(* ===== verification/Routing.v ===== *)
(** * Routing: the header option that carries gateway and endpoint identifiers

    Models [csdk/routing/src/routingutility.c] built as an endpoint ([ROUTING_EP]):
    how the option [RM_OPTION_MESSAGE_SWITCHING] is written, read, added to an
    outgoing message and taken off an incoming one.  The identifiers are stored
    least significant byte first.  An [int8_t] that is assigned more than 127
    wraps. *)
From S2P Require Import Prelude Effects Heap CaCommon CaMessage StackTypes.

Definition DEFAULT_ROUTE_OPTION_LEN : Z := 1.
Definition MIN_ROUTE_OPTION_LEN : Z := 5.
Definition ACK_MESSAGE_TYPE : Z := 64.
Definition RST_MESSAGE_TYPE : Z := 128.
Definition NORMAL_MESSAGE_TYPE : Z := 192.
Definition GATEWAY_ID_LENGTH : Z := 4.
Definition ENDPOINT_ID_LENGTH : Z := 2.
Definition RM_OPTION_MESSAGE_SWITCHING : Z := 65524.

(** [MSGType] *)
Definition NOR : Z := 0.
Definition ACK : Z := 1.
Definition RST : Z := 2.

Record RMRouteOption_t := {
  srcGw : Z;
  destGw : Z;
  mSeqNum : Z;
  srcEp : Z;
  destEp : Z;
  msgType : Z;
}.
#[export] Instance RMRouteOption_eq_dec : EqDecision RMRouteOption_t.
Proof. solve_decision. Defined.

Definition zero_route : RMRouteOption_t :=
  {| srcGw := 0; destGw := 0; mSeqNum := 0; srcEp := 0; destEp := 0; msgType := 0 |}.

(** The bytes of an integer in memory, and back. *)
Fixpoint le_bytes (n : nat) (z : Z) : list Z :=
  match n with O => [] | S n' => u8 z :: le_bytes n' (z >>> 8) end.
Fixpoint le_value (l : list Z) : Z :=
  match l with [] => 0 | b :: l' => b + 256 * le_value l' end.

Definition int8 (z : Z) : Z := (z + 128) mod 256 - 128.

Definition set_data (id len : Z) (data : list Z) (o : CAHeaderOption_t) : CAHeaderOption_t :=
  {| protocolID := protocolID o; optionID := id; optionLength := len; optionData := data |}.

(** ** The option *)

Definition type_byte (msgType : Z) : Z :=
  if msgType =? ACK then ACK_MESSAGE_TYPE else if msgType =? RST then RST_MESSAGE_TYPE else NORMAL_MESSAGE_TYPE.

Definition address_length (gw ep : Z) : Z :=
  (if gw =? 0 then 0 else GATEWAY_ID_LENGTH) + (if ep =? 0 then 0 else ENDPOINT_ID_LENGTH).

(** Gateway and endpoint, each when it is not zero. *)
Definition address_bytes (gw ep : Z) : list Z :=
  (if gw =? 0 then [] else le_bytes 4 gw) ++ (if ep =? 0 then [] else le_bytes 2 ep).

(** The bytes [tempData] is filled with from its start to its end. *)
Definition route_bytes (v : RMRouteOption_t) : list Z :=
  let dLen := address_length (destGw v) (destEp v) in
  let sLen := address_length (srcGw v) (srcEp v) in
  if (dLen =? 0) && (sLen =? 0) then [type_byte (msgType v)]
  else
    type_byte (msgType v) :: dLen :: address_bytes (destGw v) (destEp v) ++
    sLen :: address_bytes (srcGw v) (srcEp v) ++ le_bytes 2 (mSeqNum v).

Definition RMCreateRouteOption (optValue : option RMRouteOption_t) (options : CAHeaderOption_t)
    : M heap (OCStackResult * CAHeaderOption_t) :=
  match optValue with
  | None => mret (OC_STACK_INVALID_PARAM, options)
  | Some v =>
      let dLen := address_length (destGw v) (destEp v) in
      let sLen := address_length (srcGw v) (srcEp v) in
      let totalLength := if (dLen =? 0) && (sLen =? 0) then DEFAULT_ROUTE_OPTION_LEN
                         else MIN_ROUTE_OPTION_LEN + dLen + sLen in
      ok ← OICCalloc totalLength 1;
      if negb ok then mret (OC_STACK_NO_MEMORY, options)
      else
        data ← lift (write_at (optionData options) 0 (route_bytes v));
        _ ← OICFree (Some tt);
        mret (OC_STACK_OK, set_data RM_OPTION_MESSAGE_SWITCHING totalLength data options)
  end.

++++++

WORK ITEM =>
The response must contain each line above that holds the string "with".

FINAL ANSWER =>
  match n with O => [] | S n' => u8 z :: le_bytes n' (z >>> 8) end.
  match l with [] => 0 | b :: l' => b + 256 * le_value l' end.
(** The bytes [tempData] is filled with from its start to its end. *)
  match optValue with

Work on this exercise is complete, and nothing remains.